EK

Laboratory #3: Oculomotor Muscle Control

Objective

To measure and investigate the activity of the medial and lateral rectus muscles during various eye movements, including saccades, pursuit, vestibular ocular reflex (VOR), and vergence. This will help in understanding how the oculomotor system functions in real-time conditions, offering insight into normal and abnormal eye movement patterns.

Background

The human eye possesses six extraocular muscles that collaborate to control its movement:

  • Medial Rectus: Primarily responsible for adducting the eye, allowing it to turn towards the nose, essential for coordinated gaze shifts.

  • Lateral Rectus: Responsible for abducting the eye, enabling it to turn away from the nose, which plays a role in peripheral vision.

  • Superior Rectus: Elevates and intorts the eye, critical for upward gaze and adjusting the eye's axis when looking up.

  • Inferior Rectus: Depresses and extorts the eye, facilitating downward gaze and contributing to eye stabilization during head movements.

  • Superior Oblique: Intorts and slightly depresses the eye, aiding in rotation and stabilization of the ocular image.

  • Inferior Oblique: Extorts and slightly elevates the eye, enhancing the ability to follow objects above the eye level.

Innervation occurs via motor neurons, generating two types of muscular activity:

  • Tonic Activity: Maintains static eye position during fixation.

  • Phasic Activity: Involves modulation of muscle tone for quick eye movements, controlling the velocity of eye motion across the visual field.

Commands for eye velocity travel along a direct neural pathway, while commands for eye position are derived from an integration of signals from various sources, primarily managed by a complex network functioning as a neural integrator. This integration is crucial for maintaining stable vision during head movements.

Types of Eye Movements
  • Saccades: Rapid and ballistic movements designed to reposition the fovea to focus on objects of interest.

    • They can reach peak velocities upwards of 800 degrees/second, allowing for quick shifts in gaze.

    • Saccadic movements are highly accurate due to predictive internal mechanisms that estimate the eye's destination.

  • Pursuit Movements: Smooth eye movements that enable tracking of a moving target, such as a bouncing ball.
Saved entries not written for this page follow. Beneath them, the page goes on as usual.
(** Witness: the device reports more than the platform supports. *)
Lemma tun_start_mtu_witness :
  tn_isOpen (fst (fst started)) = true ∧ TunAdapter_MTU defaults_linux (fst (fst started)) = 65535 ∧
  1280 <= TunAdapter_MTU defaults_linux (fst (fst started)) <= MaximumMTU defaults_linux.
Proof.
  split; [reflexivity|]. split; [reflexivity|].
  destruct started as [[t ev] err] eqn:E.
  destruct (tun_start_mtu Linux "" "" env (2 :: replicate 15 0) 65000 [InterfaceName "auto"; InterfaceMTU 65535]
    t ev err E) as [Hopen _].
  apply Hopen. assert (Ht : fst (fst started) = t) by by rewrite E. rewrite <- Ht. reflexivity.
Defined.

(** Witness: packets arrive while a batch is being filled. *)
Definition sample : list queue_action :=
  [QSend [1]; QSend [2]; QStart; QSend [3]; QRecv; QRecv; QSend [4]; QFlush; QStart; QRecv].

Lemma tun_queue_refines_fifo_witness :
  ∃ q, queue_run (queue_init 3) sample = Some q ∧ q_written q = [[1]; [2]] ∧
    q_written q ++ writer_bufs (q_writer q) ++ q_ch q = [[1]; [2]; [3]; [4]].
Proof.
  destruct (queue_run (queue_init 3) sample) as [q|] eqn:E; [|by vm_compute in E].
  exists q. split; [done|]. split; [vm_compute in E; by injection E as <-|].
  destruct (tun_queue_refines_fifo 3 sample q) as (_ & Hw & _); [lia|exact E|]. exact Hw.
Defined.
End TunWitness.
Lemma late_pass opts c c' :
  apply_pass url_Parse true c opts = Ok c' →
  same_options c c' ∧ co_listeners c' = listeners_of opts ∪ co_listeners c ∧
  (∀ uri sintf, OptPeer uri sintf ∈ opts → has_peer c' uri sintf) ∧
  (∀ uri sintf, has_peer c uri sintf → has_peer c' uri sintf).
Proof.
  revert c. induction opts as [|o opts IH]; intros c; simpl.
  { intros [= <-]. unfold listeners_of. simpl. split_and!; [by unfold same_options; split_and!|set_solver|set_solver|done]. }
  assert (Hskip : is_late o = false → apply_pass url_Parse true c opts = Ok c' →
    same_options c c' ∧ co_listeners c' = listeners_of (o :: opts) ∪ co_listeners c ∧
    (∀ uri sintf, OptPeer uri sintf ∈ o :: opts → has_peer c' uri sintf) ∧
    (∀ uri sintf, has_peer c uri sintf → has_peer c' uri sintf)).
  { intros Hl Hr. destruct (IH _ Hr) as (H1 & H2 & H3 & H4). split_and!; try done.
    - rewrite H2. unfold listeners_of. by destruct o.
    - intros uri sintf Hin. apply elem_of_cons in Hin as [<-|Hin]; [done|by apply H3]. }
  destruct o as [uri sintf|a| | | | |]; try (by apply Hskip).
  - cbn [is_late Bool.eqb]. destruct (core_applyOption url_Parse c (OptPeer uri sintf)) as [c1| |] eqn:E; [|done|done].
    destruct (apply_peer _ _ _ _ E) as (S1 & L1 & P1 & M1). cbn [mbind res_bind]. intros Hr.
    destruct (IH _ Hr) as (S2 & L2 & P2 & M2). split_and!.
    + unfold same_options in *. intuition congruence.
    + by rewrite L2, L1.
    + intros u' s' Hin. apply elem_of_cons in Hin as [[= -> ->]|Hin]; [by apply M2|by apply P2].
    + intros. by apply M2, M1.
  - simpl. intros Hr. destruct (IH _ Hr) as (S2 & L2 & P2 & M2). split_and!; try done.
    + rewrite L2. unfold listeners_of. simpl. set_solver.
    + intros u' s' Hin. apply elem_of_cons in Hin as [?|Hin]; [done|by apply P2].
Qed.
(* ===== verification/Ctl.v ===== *)
(** * Ctl: the command-line client
    (main.go, cmd_line_env.go, style.go and rootcheck_posix.go of cmd/uqdactl)

    Colours, the choice of the endpoint, the request that the arguments make, the
    exchange with the node and the table of every command, with the exit code of
    the process. The socket, JSON, the formatting of numbers and the rendering of
    tables are parameters. *)

From S2P Require Import Prelude Binary Wire Address Crypto Messages Handshake Links GoLib Listings Admin Multicast Config Tun.
From Stdlib Require Import Ascii SpecFloat.

Open Scope string_scope.
Open Scope list_scope.
Open Scope Z_scope.

(** ** Colours *)

(** The escape sequences by their parameter; the text of a cell is a list of
    plain strings and escapes. *)
Inductive span := Text (s : string) | Escape (param : string).
Definition cell : Type := list span.

Definition ansiReset : span := Escape "0".
Definition ansiBold : span := Escape "1".
Definition ansiRed : span := Escape "31".
Definition ansiGreen : span := Escape "32".
Definition ansiYellow : span := Escape "33".
Definition ansiCyan : span := Escape "36".
Definition ansiBoldRed : span := Escape "1;31".

(** [shouldUseColor]; [None] is the error. *)
Definition shouldUseColor (mode : string) (jsonOutput tty : bool) (getenv : string → string) : option bool :=
  if jsonOutput then Some false
  else
    let m := ToLower mode in
    if String.eqb m "always" then Some true
    else if String.eqb m "never" then Some false
    else if String.eqb m "auto" || String.eqb m "" then
      Some (tty && String.eqb (getenv "NO_COLOR") "" && negb (String.eqb (getenv "TERM") "dumb"))
    else None.
(** * rubrik_oracle_backup_clone: the clone workflow of [cli]

    A shallow embedding of [src/rubrik_oracle_backup_clone.py].  The script is
    one long function, [cli], that talks to three collaborators: the Rubrik
    backend and the database engine (both through [rbs_oracle_common]) and the
    local operating system.  It is embedded as a computation in a small
    exception-and-trace monad: every collaborator call, every logger call and
    every change to the local machine is appended to a trace of events, and a
    run ends either normally or with a Python exception.

    What the collaborators answer is not part of the script.  Their answers are
    the fields of a [World] record; each answer may depend on everything that
    happened before the call (the trace so far), so that, for instance, two
    listings of the same directory can differ.

    Exceptions raised inside a collaborator are theirs, not the script's: here
    every call returns an answer, and the exceptions of a run are those the
    script raises itself or provokes in the Python run time (a missing list
    element, a text that is not a number, a name that was never bound).  The
    operating system and [configparser] are collaborators in this sense too:
    a directory that cannot be made or listed, a file that cannot be opened,
    a configuration file that [configparser] refuses to parse, are outside
    the model.

    Conventions.  Python [str] is [string] (bytes; the text handled here is
    ASCII), [int] is [Z], [dict] is [gmap], [set] is [gset], an optional
    command-line option that click leaves at [None] is [option string]. *)

From Stdlib Require Import ZArith Ascii DecimalString.
From stdpp Require Import base option list strings gmap.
    • Notably, there is an initial latency before smooth tracking initiates, with saccades being employed to initially align the gaze on the target.

  • Vestibular Ocular Reflex (VOR): A stabilizing reflex ensuring that images remain focused on the retina during head rotations.

    • This quick phasic response is facilitated via a simple reflex arc that involves three neurons working to maintain visual stability.

    • The signals for head movement are sourced from the semicircular canals, which detect angular motion.

  • Vergence Movements: Facilitate the alignment of both eyes on a target when adjusting focus between near and far objects.

    • Eye movements are opposite; convergence occurs for near objects, and divergence occurs for far objects, preventing double vision and aiding depth perception.

  • Optokinetic Reflex: Engaged when there is substantial motion in the visual field, typically helping to create a stable perception during prolonged visual stimulus presentation.

    • This reflex operates slower than VOR but complements it for sustained movements, coordinating eye movements with visual stimuli.

  • Exercise 1: Saccades

    • Record electrooculogram (EOG) while the subject reads a selected paragraph.

    • Instructions: Ensure subjects avoid head or body movements, marking recordings at the initiation and conclusion of reading. Analyze and interpret eye movement patterns alongside the EOG results to understand quick ocular shifts.

  • Exercise 2: VOR

    • Record EOG while the subject rotates their head side to side, fixating on a stationary target.

    • Ensuring no bodily movements, this will allow for precise analysis of how EOG patterns vary with different head rotation speeds.

  • Exercise 3: Pursuit

    • Record EOG as the subject follows a moving target, such as a pendulum.

    • Ensure that only the eyes are moving, facilitating a comparison of EOG patterns between fast and slow moving targets to identify tracking efficiency.

  • Exercise 4: Vergence

    • Record EOG while focusing on two targets at different distances.

    • The subject will alternate focus between distant and near targets over several cycles; this provides data to analyze the effects of convergence and divergence reflected in the EOG patterns.

Questions for Analysis
  1. Compare EOG patterns for slow vs. fast saccades, pursuits, and varying head movements during VOR.

  2. Describe the differences in eye movements (smooth vs. saccadic) across the exercises conducted.

  3. Discuss how the EOG changes with various visual tasks, focusing strategies, and velocities, linking to eye muscle activity.

Conclusion

This laboratory exercise provides a comprehensive understanding of the oculomotor system and its intricate neurological processes governing diverse types of eye movements. By emphasizing muscular activity, the importance of precise and effective eye control during visual tasks is highlighted, showcasing the coordination necessary for optimal visual performance.